**INPUT**

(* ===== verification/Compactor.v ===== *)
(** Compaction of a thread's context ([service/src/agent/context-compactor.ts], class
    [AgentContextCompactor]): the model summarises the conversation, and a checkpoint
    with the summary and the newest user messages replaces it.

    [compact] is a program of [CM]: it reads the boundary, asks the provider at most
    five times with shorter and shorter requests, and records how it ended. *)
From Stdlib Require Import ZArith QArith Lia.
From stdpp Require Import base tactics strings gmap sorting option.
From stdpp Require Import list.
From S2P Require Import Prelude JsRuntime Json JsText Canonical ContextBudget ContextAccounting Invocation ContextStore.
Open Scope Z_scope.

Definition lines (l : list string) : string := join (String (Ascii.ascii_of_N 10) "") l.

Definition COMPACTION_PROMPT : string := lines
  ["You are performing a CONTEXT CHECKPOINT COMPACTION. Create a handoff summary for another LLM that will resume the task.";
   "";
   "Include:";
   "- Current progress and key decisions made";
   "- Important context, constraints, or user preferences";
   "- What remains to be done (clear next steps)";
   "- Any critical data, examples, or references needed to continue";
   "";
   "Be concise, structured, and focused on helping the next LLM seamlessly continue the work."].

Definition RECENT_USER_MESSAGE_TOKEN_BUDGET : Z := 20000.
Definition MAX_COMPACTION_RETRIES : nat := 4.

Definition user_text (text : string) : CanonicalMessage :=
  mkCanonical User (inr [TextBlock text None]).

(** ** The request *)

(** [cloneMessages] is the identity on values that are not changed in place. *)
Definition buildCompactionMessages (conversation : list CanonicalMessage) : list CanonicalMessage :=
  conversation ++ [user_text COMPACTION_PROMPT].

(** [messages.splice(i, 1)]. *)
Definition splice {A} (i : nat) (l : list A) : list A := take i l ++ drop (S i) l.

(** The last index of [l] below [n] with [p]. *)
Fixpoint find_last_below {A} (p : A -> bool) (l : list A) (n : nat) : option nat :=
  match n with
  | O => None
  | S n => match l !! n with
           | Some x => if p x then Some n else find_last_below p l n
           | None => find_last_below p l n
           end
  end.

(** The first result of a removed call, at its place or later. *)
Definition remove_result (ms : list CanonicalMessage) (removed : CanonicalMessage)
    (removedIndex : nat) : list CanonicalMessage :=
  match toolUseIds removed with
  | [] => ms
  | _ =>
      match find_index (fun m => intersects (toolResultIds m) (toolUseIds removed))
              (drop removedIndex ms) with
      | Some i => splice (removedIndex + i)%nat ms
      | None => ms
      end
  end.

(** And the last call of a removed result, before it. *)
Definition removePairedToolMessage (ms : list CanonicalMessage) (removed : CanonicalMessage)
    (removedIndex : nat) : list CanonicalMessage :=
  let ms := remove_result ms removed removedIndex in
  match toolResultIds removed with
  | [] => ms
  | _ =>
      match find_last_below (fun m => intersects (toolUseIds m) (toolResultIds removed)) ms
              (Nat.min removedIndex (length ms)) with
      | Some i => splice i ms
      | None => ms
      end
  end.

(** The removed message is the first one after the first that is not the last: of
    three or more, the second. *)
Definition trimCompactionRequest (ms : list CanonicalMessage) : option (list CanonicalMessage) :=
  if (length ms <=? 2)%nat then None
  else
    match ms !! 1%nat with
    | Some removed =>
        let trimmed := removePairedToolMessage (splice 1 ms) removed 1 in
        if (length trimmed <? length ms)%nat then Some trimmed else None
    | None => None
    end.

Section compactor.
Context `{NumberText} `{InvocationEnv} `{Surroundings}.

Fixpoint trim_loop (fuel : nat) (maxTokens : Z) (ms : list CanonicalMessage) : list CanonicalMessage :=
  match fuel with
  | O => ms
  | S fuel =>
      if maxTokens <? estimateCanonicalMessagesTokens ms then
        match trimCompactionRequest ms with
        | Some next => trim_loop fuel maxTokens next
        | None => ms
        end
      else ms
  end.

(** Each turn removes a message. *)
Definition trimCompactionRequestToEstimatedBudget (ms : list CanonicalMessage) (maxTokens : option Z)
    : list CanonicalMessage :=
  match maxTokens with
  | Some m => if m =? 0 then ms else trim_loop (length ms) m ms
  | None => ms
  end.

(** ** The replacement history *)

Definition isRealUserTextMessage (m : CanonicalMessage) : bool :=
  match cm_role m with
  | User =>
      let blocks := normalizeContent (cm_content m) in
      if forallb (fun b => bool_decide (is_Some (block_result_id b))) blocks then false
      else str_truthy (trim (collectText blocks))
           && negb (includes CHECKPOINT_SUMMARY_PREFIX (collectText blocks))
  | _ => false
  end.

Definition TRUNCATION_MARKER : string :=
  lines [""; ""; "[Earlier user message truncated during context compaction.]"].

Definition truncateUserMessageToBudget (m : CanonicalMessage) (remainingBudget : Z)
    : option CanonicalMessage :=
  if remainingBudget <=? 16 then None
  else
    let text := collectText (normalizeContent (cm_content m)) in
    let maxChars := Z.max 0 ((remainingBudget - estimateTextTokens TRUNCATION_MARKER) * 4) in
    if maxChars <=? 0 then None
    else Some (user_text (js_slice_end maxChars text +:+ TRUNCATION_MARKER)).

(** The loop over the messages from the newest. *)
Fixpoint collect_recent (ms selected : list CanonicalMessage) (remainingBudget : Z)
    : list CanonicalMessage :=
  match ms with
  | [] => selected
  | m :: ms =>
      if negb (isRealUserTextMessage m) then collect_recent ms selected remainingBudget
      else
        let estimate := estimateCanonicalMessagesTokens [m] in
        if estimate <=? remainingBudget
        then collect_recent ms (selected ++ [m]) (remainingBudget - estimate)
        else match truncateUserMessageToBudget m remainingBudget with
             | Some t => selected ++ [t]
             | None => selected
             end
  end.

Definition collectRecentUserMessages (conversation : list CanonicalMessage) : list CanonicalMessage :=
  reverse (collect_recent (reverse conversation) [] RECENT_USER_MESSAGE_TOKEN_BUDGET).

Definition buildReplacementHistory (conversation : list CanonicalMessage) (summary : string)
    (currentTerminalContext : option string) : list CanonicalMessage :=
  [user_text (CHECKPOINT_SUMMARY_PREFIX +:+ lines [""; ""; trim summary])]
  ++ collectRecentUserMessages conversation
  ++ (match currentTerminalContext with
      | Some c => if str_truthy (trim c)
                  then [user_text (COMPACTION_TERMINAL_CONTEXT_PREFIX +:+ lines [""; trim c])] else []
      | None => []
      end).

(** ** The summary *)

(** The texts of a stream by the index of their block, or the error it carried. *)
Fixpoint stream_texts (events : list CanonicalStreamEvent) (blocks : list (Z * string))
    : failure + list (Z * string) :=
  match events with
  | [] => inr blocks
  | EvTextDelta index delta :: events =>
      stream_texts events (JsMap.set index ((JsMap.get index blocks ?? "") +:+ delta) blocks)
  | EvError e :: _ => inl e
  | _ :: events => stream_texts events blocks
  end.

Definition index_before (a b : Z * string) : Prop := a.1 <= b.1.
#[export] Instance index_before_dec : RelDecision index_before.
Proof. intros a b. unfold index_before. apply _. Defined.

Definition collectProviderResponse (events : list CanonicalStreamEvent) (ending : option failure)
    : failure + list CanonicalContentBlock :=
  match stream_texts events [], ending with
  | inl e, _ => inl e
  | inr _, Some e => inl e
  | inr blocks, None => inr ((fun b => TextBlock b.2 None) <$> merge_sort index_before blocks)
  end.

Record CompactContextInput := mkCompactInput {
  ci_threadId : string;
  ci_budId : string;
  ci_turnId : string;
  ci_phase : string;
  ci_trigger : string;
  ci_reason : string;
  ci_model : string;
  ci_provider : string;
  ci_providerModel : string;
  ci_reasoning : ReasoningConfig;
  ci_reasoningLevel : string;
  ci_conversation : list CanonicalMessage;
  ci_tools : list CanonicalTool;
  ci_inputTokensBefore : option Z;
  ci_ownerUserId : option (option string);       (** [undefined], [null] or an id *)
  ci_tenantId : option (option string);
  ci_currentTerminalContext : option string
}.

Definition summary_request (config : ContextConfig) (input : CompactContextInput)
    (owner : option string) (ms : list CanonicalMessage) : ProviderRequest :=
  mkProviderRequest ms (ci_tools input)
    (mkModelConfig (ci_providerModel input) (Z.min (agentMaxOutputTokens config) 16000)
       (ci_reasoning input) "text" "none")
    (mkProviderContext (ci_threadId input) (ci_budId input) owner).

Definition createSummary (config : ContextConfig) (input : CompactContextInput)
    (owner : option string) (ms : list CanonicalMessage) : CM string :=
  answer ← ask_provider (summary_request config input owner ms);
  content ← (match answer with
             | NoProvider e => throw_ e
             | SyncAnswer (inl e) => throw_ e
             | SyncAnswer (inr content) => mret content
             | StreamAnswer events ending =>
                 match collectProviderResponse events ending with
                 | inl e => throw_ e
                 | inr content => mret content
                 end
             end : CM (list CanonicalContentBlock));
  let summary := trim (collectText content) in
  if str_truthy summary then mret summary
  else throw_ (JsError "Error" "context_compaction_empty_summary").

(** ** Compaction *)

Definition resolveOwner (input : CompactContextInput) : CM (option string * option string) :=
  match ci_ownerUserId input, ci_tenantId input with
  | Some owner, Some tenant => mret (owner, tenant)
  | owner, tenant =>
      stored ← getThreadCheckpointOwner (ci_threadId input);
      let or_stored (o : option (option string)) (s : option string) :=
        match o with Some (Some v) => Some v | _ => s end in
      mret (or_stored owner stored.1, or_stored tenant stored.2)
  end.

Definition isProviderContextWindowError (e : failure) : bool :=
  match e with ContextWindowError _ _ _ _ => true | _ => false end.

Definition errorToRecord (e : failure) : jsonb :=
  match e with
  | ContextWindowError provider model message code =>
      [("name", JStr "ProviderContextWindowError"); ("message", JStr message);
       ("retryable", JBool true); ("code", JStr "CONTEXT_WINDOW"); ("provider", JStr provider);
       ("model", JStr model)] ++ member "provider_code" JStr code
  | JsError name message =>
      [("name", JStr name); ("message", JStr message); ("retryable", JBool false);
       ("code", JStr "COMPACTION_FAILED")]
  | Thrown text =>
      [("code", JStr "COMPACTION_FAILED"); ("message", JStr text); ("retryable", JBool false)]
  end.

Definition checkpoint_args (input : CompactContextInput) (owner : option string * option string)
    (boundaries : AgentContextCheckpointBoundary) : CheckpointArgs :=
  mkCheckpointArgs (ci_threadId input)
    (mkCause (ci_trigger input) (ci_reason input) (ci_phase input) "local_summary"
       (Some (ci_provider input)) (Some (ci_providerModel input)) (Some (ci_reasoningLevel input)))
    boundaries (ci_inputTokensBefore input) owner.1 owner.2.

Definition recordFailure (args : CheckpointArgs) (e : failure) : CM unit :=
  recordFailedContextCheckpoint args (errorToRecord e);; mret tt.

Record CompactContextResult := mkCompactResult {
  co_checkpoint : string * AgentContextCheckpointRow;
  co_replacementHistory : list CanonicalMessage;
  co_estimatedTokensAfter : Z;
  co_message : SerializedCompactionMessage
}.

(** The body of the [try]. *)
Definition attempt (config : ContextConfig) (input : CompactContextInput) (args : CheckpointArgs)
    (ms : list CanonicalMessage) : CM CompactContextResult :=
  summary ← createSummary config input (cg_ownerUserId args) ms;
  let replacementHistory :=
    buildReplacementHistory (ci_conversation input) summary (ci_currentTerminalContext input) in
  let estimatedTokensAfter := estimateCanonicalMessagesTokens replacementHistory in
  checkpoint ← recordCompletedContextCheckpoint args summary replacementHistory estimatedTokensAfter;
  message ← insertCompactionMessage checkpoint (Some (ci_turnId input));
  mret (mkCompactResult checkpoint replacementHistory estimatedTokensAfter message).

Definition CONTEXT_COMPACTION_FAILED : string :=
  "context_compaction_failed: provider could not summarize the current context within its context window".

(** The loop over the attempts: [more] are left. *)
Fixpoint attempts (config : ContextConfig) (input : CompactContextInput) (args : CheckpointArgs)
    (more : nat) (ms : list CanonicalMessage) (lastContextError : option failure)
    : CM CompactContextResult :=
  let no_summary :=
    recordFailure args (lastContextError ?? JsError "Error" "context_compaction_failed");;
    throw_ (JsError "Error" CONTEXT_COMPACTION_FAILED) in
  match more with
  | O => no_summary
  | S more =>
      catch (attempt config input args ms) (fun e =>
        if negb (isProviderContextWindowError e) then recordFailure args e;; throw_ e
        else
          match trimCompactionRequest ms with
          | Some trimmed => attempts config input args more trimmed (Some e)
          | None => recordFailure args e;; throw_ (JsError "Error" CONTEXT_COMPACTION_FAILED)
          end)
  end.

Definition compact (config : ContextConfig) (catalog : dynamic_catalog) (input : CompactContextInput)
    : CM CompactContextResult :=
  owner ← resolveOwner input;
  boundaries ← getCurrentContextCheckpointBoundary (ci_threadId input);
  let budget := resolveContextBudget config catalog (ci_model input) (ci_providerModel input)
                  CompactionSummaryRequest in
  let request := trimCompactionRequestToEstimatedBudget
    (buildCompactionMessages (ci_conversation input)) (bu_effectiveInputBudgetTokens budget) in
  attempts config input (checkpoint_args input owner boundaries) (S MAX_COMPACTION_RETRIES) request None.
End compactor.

**WORK REQUIRED**
In the listing above, find the line containing "(** Each turn removes a message. *)" and the line containing "(** The loop over the messages", then retype both and every line between them exactly, with nothing else.

**EXERCISE ANSWER**
(** Each turn removes a message. *)
Definition trimCompactionRequestToEstimatedBudget (ms : list CanonicalMessage) (maxTokens : option Z)
    : list CanonicalMessage :=
  match maxTokens with
  | Some m => if m =? 0 then ms else trim_loop (length ms) m ms
  | None => ms
  end.

(** ** The replacement history *)

Definition isRealUserTextMessage (m : CanonicalMessage) : bool :=
  match cm_role m with
  | User =>
      let blocks := normalizeContent (cm_content m) in
      if forallb (fun b => bool_decide (is_Some (block_result_id b))) blocks then false
      else str_truthy (trim (collectText blocks))
           && negb (includes CHECKPOINT_SUMMARY_PREFIX (collectText blocks))
  | _ => false
  end.

Definition TRUNCATION_MARKER : string :=
  lines [""; ""; "[Earlier user message truncated during context compaction.]"].

Definition truncateUserMessageToBudget (m : CanonicalMessage) (remainingBudget : Z)
    : option CanonicalMessage :=
  if remainingBudget <=? 16 then None
  else
    let text := collectText (normalizeContent (cm_content m)) in
    let maxChars := Z.max 0 ((remainingBudget - estimateTextTokens TRUNCATION_MARKER) * 4) in
    if maxChars <=? 0 then None
    else Some (user_text (js_slice_end maxChars text +:+ TRUNCATION_MARKER)).

(** The loop over the messages from the newest. *)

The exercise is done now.